故障・修理
更新日:2022.10.18 / 掲載日:2022.10.18
超長寿命化されてもメンテナンスは必要 LLCの適切な点検・交換で路上トラブルを防ぐ
近年、LLC(ロングライフクーラント)を積極的に交換しようという風潮は薄れているように感じる。最大の理由は、交換時期を長期化した「スーパーLLC」が主流となったことで、メンテナンス意識が希薄化しているためだ。しかし、LLCは全くメンテナンスしなくてもいいものではない。事実、走行中に冷却系統にトラブルが発生し、JAFのお世話になっているユーザーは少なくないようだ。長寿命化が図られているからこそ、LLCは適切にメンテナンスすることが望ましい製品だ。
冷却装置の故障は一般道路で6位、高速道路で5位

国土交通省は日本自動車連盟の協力のもと、2021年9月から11月までの間に発生した自動車の路上故障について、「装置別および部位別の故障発生状況」の分析を行った。
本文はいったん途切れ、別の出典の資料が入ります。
(* ===== verification/GoStrings.v ===== *)
(** * The functions of Go's [strings], [strconv] and [fmt] packages the gateway uses

    Strings are byte strings ([String.string]); an index is a [nat], and a Go
    function that returns -1 for "not found" returns [None] here.  Case mapping
    and space trimming are those of ASCII: every string the modelled code lowers
    (hosts, RPC type names, URLs) is ASCII. *)

From S2P Require Import Prelude.
From Stdlib Require Import ZArith Lia Bool Ascii String.
From stdpp Require Import base list strings.

Open Scope string_scope.
Open Scope Z_scope.

#[local] Arguments String.append !s1 s2 / : simpl nomatch.

(** ** Slicing, searching *)

(** [s[:n]] *)
Fixpoint str_take (n : nat) (s : string) : string :=
  match n, s with
  | S n', String c s' => String c (str_take n' s')
  | _, _ => EmptyString
  end.

(** [s[n:]] *)
Fixpoint str_drop (n : nat) (s : string) : string :=
  match n, s with
  | S n', String _ s' => str_drop n' s'
  | O, _ => s
  | S _, EmptyString => EmptyString
  end.

(** [strings.IndexByte(s, c)] *)
Fixpoint index_byte (c : ascii) (s : string) : option nat :=
  match s with
  | EmptyString => None
  | String a s' =>
      if Ascii.eqb a c then Some O else option_map S (index_byte c s')
  end.

(** [strings.LastIndex(s, string(c))] for a one-byte separator *)
Fixpoint last_index_byte (c : ascii) (s : string) : option nat :=
  match s with
  | EmptyString => None
  | String a s' =>
      match last_index_byte c s' with
      | Some n => Some (S n)
      | None => if Ascii.eqb a c then Some O else None
      end
  end.

Definition contains_byte (c : ascii) (s : string) : bool :=
  match index_byte c s with Some _ => true | None => false end.

(** [strings.HasPrefix(s, p)] *)
Fixpoint has_prefix (p s : string) : bool :=
  match p, s with
  | EmptyString, _ => true
  | String a p', String b s' => Ascii.eqb a b && has_prefix p' s'
  | String _ _, EmptyString => false
  end.

(** [strings.Index(s, p)] *)
Fixpoint str_index (p s : string) : option nat :=
  if has_prefix p s then Some O
  else match s with
       | EmptyString => None
       | String _ s' => option_map S (str_index p s')
       end.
その結果、路上故障発生件数は8万4791件で前年同期比6.5%(5854件)減となり、2年ぶりに減少した。道路別にみると、「一般道路」は8万4169件
で6.0%(5405件)の減少、「高速道路」は622件で41.9%(449件)の大幅減少となった。高速道路は新型コロナウイルスの影響で前年に88.3%(8047件)減と記録的に減少したが、今回もコロナの影響を受けて大きく減少した。
路上故障発生件数に占める装置別の割合をみると、構成比が最も高かったのは「電気装置」で39.8%。以下、「走行装置」が32.6%、「燃料装置」が8.4%、「エンジン本体」が8.2%、「動力伝達装置」が4.2%、「冷却装置」が3.4%と続いている。
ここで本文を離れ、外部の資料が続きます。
(* ===== verification/GoSort.v ===== *)
(** * Sorting: the two sorts of package sort the gateway calls

    [sort.SliceStable] is insertion from the right, which is stable; its result
    is the only stable one.  [sort.Slice] promises no order between equal
    elements, so it is the class [SliceSort]: a function, and what the package
    documents of it for a strict weak order. *)

From S2P Require Import Prelude GoStrings Float64.
From Stdlib Require Import ZArith Lia Bool Ascii String SpecFloat.
From stdpp Require Import sorting base list.

Open Scope Z_scope.

(** The [less] argument both functions ask for: a strict weak ordering. *)
Record weak_order {A} (less : A -> A -> bool) : Prop := {
  wo_asym : forall x y, less x y = true -> less y x = false;
  wo_trans : forall x y z, less x y = false -> less y z = false -> less x z = false;
}.

(** No element is less than one before it. *)
Definition sorted_by {A} (less : A -> A -> bool) : list A -> Prop :=
  StronglySorted (fun x y => less y x = false).

Class SliceSort := slice_sort : forall {A : Type}, (A -> A -> bool) -> list A -> list A.

Class SliceSortLaws `{SliceSort} : Prop := {
  slice_sort_perm : forall A (less : A -> A -> bool) l, slice_sort less l ≡ₚ l;
  slice_sort_sorted : forall A (less : A -> A -> bool) l, weak_order less -> sorted_by less (slice_sort less l);
}.

Section Stable.
Context {A : Type}.
Implicit Types (less : A -> A -> bool) (l : list A).

(** Insert before the first element that is not less than [x]: an equal element
    of the list, which came after [x], stays after it. *)
Fixpoint insert_by less (x : A) l : list A :=
  match l with
  | [] => [x]
  | y :: l' => if less y x then y :: insert_by less x l' else x :: l
  end.

Definition slice_stable less l : list A := fold_right (insert_by less) [] l.

Lemma insert_by_perm less x l : insert_by less x l ≡ₚ x :: l.
Proof.
  induction l as [|y l IH]; [reflexivity|]. cbn. destruct (less y x); [|reflexivity].
  rewrite IH. apply Permutation_swap.
Qed.

Lemma slice_stable_perm less l : slice_stable less l ≡ₚ l.
Proof. induction l as [|x l IH]; [reflexivity|]. cbn. now rewrite insert_by_perm, IH. Qed.

Lemma insert_by_sorted less x l : weak_order less -> sorted_by less l -> sorted_by less (insert_by less x l).
Proof.
  intros W. induction 1 as [|y l Hs IH Hy]; cbn.
  - repeat constructor.
  - destruct (less y x) eqn:E.
    + constructor; [exact IH|]. rewrite insert_by_perm. constructor; [now apply (wo_asym _ W)|exact Hy].
    + constructor; [now constructor|]. constructor; [exact E|].
      eapply Forall_impl; [exact Hy|]. cbn. intros z Hz. now apply (wo_trans _ W) with y.
Qed.

Lemma slice_stable_sorted less l : weak_order less -> sorted_by less (slice_stable less l).
Proof. intros W. induction l; cbn; [constructor|now apply insert_by_sorted]. Qed.

(** A prefix of a sorted list is not worse than any element left out. *)
Lemma sorted_take_drop less l n x y :
  sorted_by less l -> In x (take n l) -> In y (drop n l) -> less y x = false.
Proof.
  intros Hs. revert n. induction Hs as [|z l Hs IH Hz]; intros [|n]; cbn; try tauto.
  intros [->|Hx] Hy; [|eauto].
  rewrite Forall_forall in Hz. apply Hz, list_elem_of_In.
  rewrite <- (take_drop n l). apply in_or_app. now right.
Qed.
End Stable.

(** An order by an integer key is a weak order, in both directions. *)
Lemma weak_order_key {A} (key : A -> Z) : weak_order (fun x y => key x <? key y).
Proof. split; intros; breflect; [apply Z.ltb_ge|apply Z.ltb_ge]; lia. Qed.

Lemma weak_order_key_desc {A} (key : A -> Z) : weak_order (fun x y => key y <? key x).
Proof. split; intros; breflect; [apply Z.ltb_ge|apply Z.ltb_ge]; lia. Qed.

(** Two sorted lists of integers with the same elements are equal, so on
    integers the unstable sort is as determined as the stable one. *)
Lemma sorted_Z_unique (l1 l2 : list Z) :
  sorted_by Z.ltb l1 -> sorted_by Z.ltb l2 -> l1 ≡ₚ l2 -> l1 = l2.
Proof.
  intros H1. revert l2. induction H1 as [|x l1 Hs IH Hx]; intros l2 H2 HP.
  - symmetry. now apply Permutation_nil.
  - destruct H2 as [|y l2 Hs2 Hy]; [now apply Permutation_sym, Permutation_nil in HP|].
    assert (x = y) as ->.
    { assert (In y (x :: l1)) as Iy by (rewrite HP; now left).
      assert (In x (y :: l2)) as Ix by (rewrite <- HP; now left).
      rewrite Forall_forall in Hx, Hy.
      destruct Iy as [|Iy]; [assumption|]. destruct Ix as [|Ix]; [now symmetry|].
      apply list_elem_of_In in Iy, Ix. apply Hx in Iy. apply Hy in Ix. breflect. lia. }
    f_equal. apply IH; [assumption|]. now apply Permutation_cons_inv in HP.
Qed.

(** The instance used to evaluate the model. *)
#[export] Instance stable_SliceSort : SliceSort | 100 := fun A less l => slice_stable less l.

#[export] Instance stable_SliceSortLaws : @SliceSortLaws stable_SliceSort.
Proof. split; intros; [apply slice_stable_perm|now apply slice_stable_sorted]. Qed.

(** ** Three-way comparisons and the weak orders they give

    A less function of several keys is a strict weak order when each key's comparison is sound:
    comparisons of integers, floats and strings, their inverses and lexicographic combinations. *)

Open Scope Z_scope.

Record good_cmp {A} (cmp : A -> A -> comparison) : Prop := {
  gc_antisym : forall x y, cmp y x = CompOpp (cmp x y);
  gc_trans : forall x y z, cmp x y <> Gt -> cmp y z <> Gt -> cmp x z <> Gt;
}.

Definition cmp_less {A} (cmp : A -> A -> comparison) (x y : A) : bool := match cmp x y with Lt => true | _ => false end.

Lemma weak_order_cmp {A} (cmp : A -> A -> comparison) : good_cmp cmp -> weak_order (cmp_less cmp).
Proof.
  intros [Ha Ht]. unfold cmp_less. split.
  - intros x y. rewrite (Ha x y). by destruct (cmp x y).
  - intros x y z Hxy Hyz. pose proof (Ht z y x) as T. rewrite (Ha y z), (Ha x y), (Ha x z) in T.
    destruct (cmp x y), (cmp y z), (cmp x z); try done; exfalso; by apply T.
Qed.

Definition cmp_on {A B} (f : A -> B) (cmp : B -> B -> comparison) (x y : A) : comparison := cmp (f x) (f y).
Definition cmp_inv {A} (cmp : A -> A -> comparison) (x y : A) : comparison := cmp y x.
Definition cmp_lex {A} (c1 c2 : A -> A -> comparison) (x y : A) : comparison :=
  match c1 x y with Eq => c2 x y | o => o end.

Lemma good_on {A B} (f : A -> B) cmp : good_cmp cmp -> good_cmp (cmp_on f cmp).
Proof. intros [Ha Ht]. split; unfold cmp_on; intros *; [apply Ha|apply Ht]. Qed.

Lemma good_inv {A} (cmp : A -> A -> comparison) : good_cmp cmp -> good_cmp (cmp_inv cmp).
Proof. intros [Ha Ht]. split; unfold cmp_inv; [intros x y; apply Ha|intros x y z H1 H2; by apply (Ht z y x)]. Qed.

Lemma good_lex {A} (c1 c2 : A -> A -> comparison) : good_cmp c1 -> good_cmp c2 -> good_cmp (cmp_lex c1 c2).
Proof.
  intros [Ha1 Ht1] [Ha2 Ht2]. split; unfold cmp_lex.
  - intros x y. rewrite (Ha1 x y), (Ha2 x y). by destruct (c1 x y).
  - intros x y z. pose proof (Ht1 x y z) as T. pose proof (Ht1 z y x) as T'. rewrite (Ha1 y z), (Ha1 x y), (Ha1 x z) in T'.
    pose proof (Ht1 y z x) as U. pose proof (Ht1 z x y) as U'. rewrite (Ha1 x z), (Ha1 x y) in U. rewrite (Ha1 x z), (Ha1 y z) in U'.
    specialize (Ht2 x y z).
    destruct (c1 x y), (c1 y z), (c1 x z); cbn in *; try done; try (by intros; apply Ht2); naive_solver.
Qed.

Lemma good_Z : good_cmp Z.compare.
Proof. split; [intros x y; apply Z.compare_antisym|]. intros x y z. rewrite !Z.compare_gt_iff. lia. Qed.

Lemma good_float : good_cmp (cmp_on frank lex_compare).
Proof. apply good_on. split; [intros x y; apply lex_antisym|apply lex_le_trans]. Qed.

Lemma good_string : good_cmp String.compare.
Proof.
  split; [intros x y; apply String.compare_antisym|].
  intros x. induction x as [|a x IH]; intros [|b y] [|c z]; cbn; try done. unfold Ascii.compare.
  destruct (N.compare_spec (N_of_ascii a) (N_of_ascii b)), (N.compare_spec (N_of_ascii b) (N_of_ascii c)),
    (N.compare_spec (N_of_ascii a) (N_of_ascii c)); try done; try lia. apply IH.
Qed.

(** ** Less functions that test for equality first *)

Lemma feqb_rank x y : is_nan x = false -> is_nan y = false ->
  feqb x y = match lex_compare (frank x) (frank y) with Eq => true | _ => false end.
Proof. intros Hx Hy. unfold feqb, SFeqb. by rewrite SFcompare_rank. Qed.

(** [if a != b { return a > b }] on floats. *)
Lemma float_desc_first {A} (f : A -> float64) (rest : A -> A -> comparison) x y :
  is_nan (f x) = false -> is_nan (f y) = false ->
  (if negb (feqb (f x) (f y)) then fltb (f y) (f x) else cmp_less rest x y) =
  cmp_less (cmp_lex (cmp_inv (cmp_on f (cmp_on frank lex_compare))) rest) x y.
Proof.
  intros Hx Hy. unfold cmp_less, cmp_lex, cmp_inv, cmp_on. rewrite feqb_rank, fltb_rank by done.
  rewrite (lex_antisym (frank (f x)) (frank (f y))). by destruct (lex_compare (frank (f x)) (frank (f y))).
Qed.

Lemma int_desc_first {A} (f : A -> Z) (rest : A -> A -> comparison) x y :
  (if negb (f x =? f y) then f y <? f x else cmp_less rest x y) =
  cmp_less (cmp_lex (cmp_inv (cmp_on f Z.compare)) rest) x y.
Proof.
  unfold cmp_less, cmp_lex, cmp_inv, cmp_on. destruct (Z.compare_spec (f y) (f x)) as [E|E|E].
  - by rewrite (proj2 (Z.eqb_eq _ _)) by lia.
  - rewrite (proj2 (Z.eqb_neq _ _)) by lia. cbn. by apply Z.ltb_lt.
  - rewrite (proj2 (Z.eqb_neq _ _)) by lia. cbn. apply Z.ltb_ge. lia.
Qed.

(** Sorting looks at the elements of the list only. *)
Lemma slice_stable_ext {A} (less less' : A -> A -> bool) l :
  (forall x y, In x l -> In y l -> less x y = less' x y) -> slice_stable less l = slice_stable less' l.
Proof.
  assert (Hins : forall x l, (forall y, In y l -> less y x = less' y x) -> insert_by less x l = insert_by less' x l).
  { intros x l0. induction l0 as [|y l0 IH]; intros Heq; [done|]. cbn. rewrite (Heq y (or_introl eq_refl)).
    destruct (less' y x); [|done]. f_equal. apply IH. intros z Hz. apply Heq. by right. }
  induction l as [|x l IH]; intros Heq; [done|].
  change (slice_stable less (x :: l)) with (insert_by less x (slice_stable less l)).
  change (slice_stable less' (x :: l)) with (insert_by less' x (slice_stable less' l)). rewrite <- IH by (intros; apply Heq; by right).
  apply Hins. intros y Hy. apply Heq; [|by left]. right. revert Hy. apply Permutation_in, slice_stable_perm.
Qed.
これを道路別にみると、一般道路では「電気装置」が40.0%で最も多く、以下、「走行装置」が32.4%、「燃料装置」が8.4%、「エンジン本体」が8.2%、「動力伝達装置」が4.2%、「冷却装置」が3.4%と続いている。
高速道路は「走行装置」が49.4%で2位以下を引き離して断然トップとなっている。以下、「燃料装置」が13.5%、「電気装置」が10.8ポイント、「エンジン本体」が10.6%、「冷却装置」が5.8%、「動力伝達装置」が4.8%となっており、一般道路とは順位が入れ替わっている。
冷却水の不具合は一般道路で4位、高速道路で3位

今回の分析結果で、冷却装置の故障は一般道路で6位、高速道路で5位となった。これは、高速走行によって大きな負荷がかかるため、通常走行では現れない故障が発生するためと考えられる。
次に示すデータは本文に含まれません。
(** [m1] is the exact value truncated to exponent [e1], [mr] its rounding. *)
Definition rounded (v ex e1 m1 mr : Z) : Prop :=
  0 <= m1 < 2 ^ 53 /\ -1074 <= e1 /\ ex <= e1 /\
  m1 * 2 ^ (e1 - ex) <= v < (m1 + 1) * 2 ^ (e1 - ex) /\
  (mr = m1 \/ (mr = m1 + 1 /\ m1 * 2 ^ (e1 - ex) < v)) /\
  (e1 = -1074 \/ 2 ^ 52 <= m1).

Lemma second_shift mr e1 sx :
  0 <= mr <= 2 ^ 53 -> -1074 <= e1 -> (e1 = -1074 \/ 2 ^ 52 <= mr) ->
  (let '(mrs'', e'') := shr_fexp 53 1024 mr e1 loc_Exact in
   match shr_m mrs'' with
   | Z0 => S754_zero sx
   | Zpos m => if e'' <=? 1024 - 53 then S754_finite sx m e'' else S754_infinity sx
   | Zneg _ => S754_nan
   end) = finish sx mr e1.
Proof.
  intros Hm He Hc. unfold finish.
  destruct (Z.eqb_spec mr 0) as [->|Hn0].
  { unfold shr_fexp, shr. rewrite fexp64_unfold. cbn [Zdigits2 shr_record_of_loc].
    destruct (Z.max (0 + e1 - 53) (-1074) - e1) as [|p|p] eqn:E; try reflexivity. lia. }
  destruct mr as [|p|p]; try lia.
  destruct (Z.eqb_spec (Z.pos p) (2 ^ 53)) as [Hp|Hp].
  - unfold shr_fexp, shr. rewrite fexp64_unfold, Hp.
    replace (Z.max (Zdigits2 (2 ^ 53) + e1 - 53) (-1074) - e1) with 1
      by (change (Zdigits2 (2 ^ 53)) with 54; lia).
    reflexivity.
  - unfold shr_fexp, shr. rewrite fexp64_unfold.
    replace (Z.max (Zdigits2 (Z.pos p) + e1 - 53) (-1074) - e1) with 0; [reflexivity|].
    cbn [Zdigits2]. pose proof (digits2_pos_bounds p) as Hd.
    assert (Z.pos (digits2_pos p) <= 53).
    { destruct (Z.le_gt_cases (Z.pos (digits2_pos p)) 53); [assumption|].
      assert (2 ^ 53 <= 2 ^ (Z.pos (digits2_pos p) - 1)) by (apply Z.pow_le_mono_r; lia). lia. }
    destruct Hc as [->|Hc]; [lia|].
    rewrite (digits2_pos_unique p 53) by lia. lia.
Qed.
また、「故障部位別発生件数」の割合をみると、一般道路では「タイヤ」が32.1%で最も多く、以下、「バッテリー」が29.7%、「オルタネータ」が4.9%、「冷却水」が1.8%、「クラッチ」が1.3%と続いている。
高速道路でも「タイヤ」が49.0%で最も多く、以下、「オルタネータ」が4.3%、「冷却水」が4.0%、「潤滑油」が3.7%、「トランスミッション(A/T)」が2.4%と続いている。
冷却水は一般道路で4位、高速道路では3位となっており、発生割合は一般道路の1.8%から高速道路では4.0%に上昇している。主な故障状況は「不足」「水漏れ」「汚れ」「凍結」である。
プロの整備士によるLLCの点検、適切な整備が必要
市場の実態として、冷却水=LLCの管理不足により、これだけの路上故障が発生していることが分かった。主な故障状況である「不足」「水漏れ」「汚れ」「凍結」などは車検時に点検すれば発見することができる。不足と水漏れがあれば、原因を探して適切に修理する必要があり、汚れていれば全量交換する。また、凍結は凍結防止性能の低下またはLLCの濃度が使用地域に適していないことが原因と考えられるので、濃度を測定したうえで全量交換するか、適正濃度に調整する必要がある。これを行うのは素人ではとても難しい作業で、プロの整備士に見てもらうのが最も適切だ。
LLC交換のポイントは「全量交換」と「エア抜き」だ。ラジエーター部分のLLCだけを抜き取って交換しても、エンジン冷却系統内に古いLLCが残ったままだと、新液と旧液が混ざって本来の性能は得られない。また、「エア抜き」をしっかりと行わないと、冷却系統内にエアが混入して使用過程でオーバーヒートし、エンジン内部を破損させてしまうこともある。こうしたトラブルが発生しないように、しっかりと全量交換することが望ましい。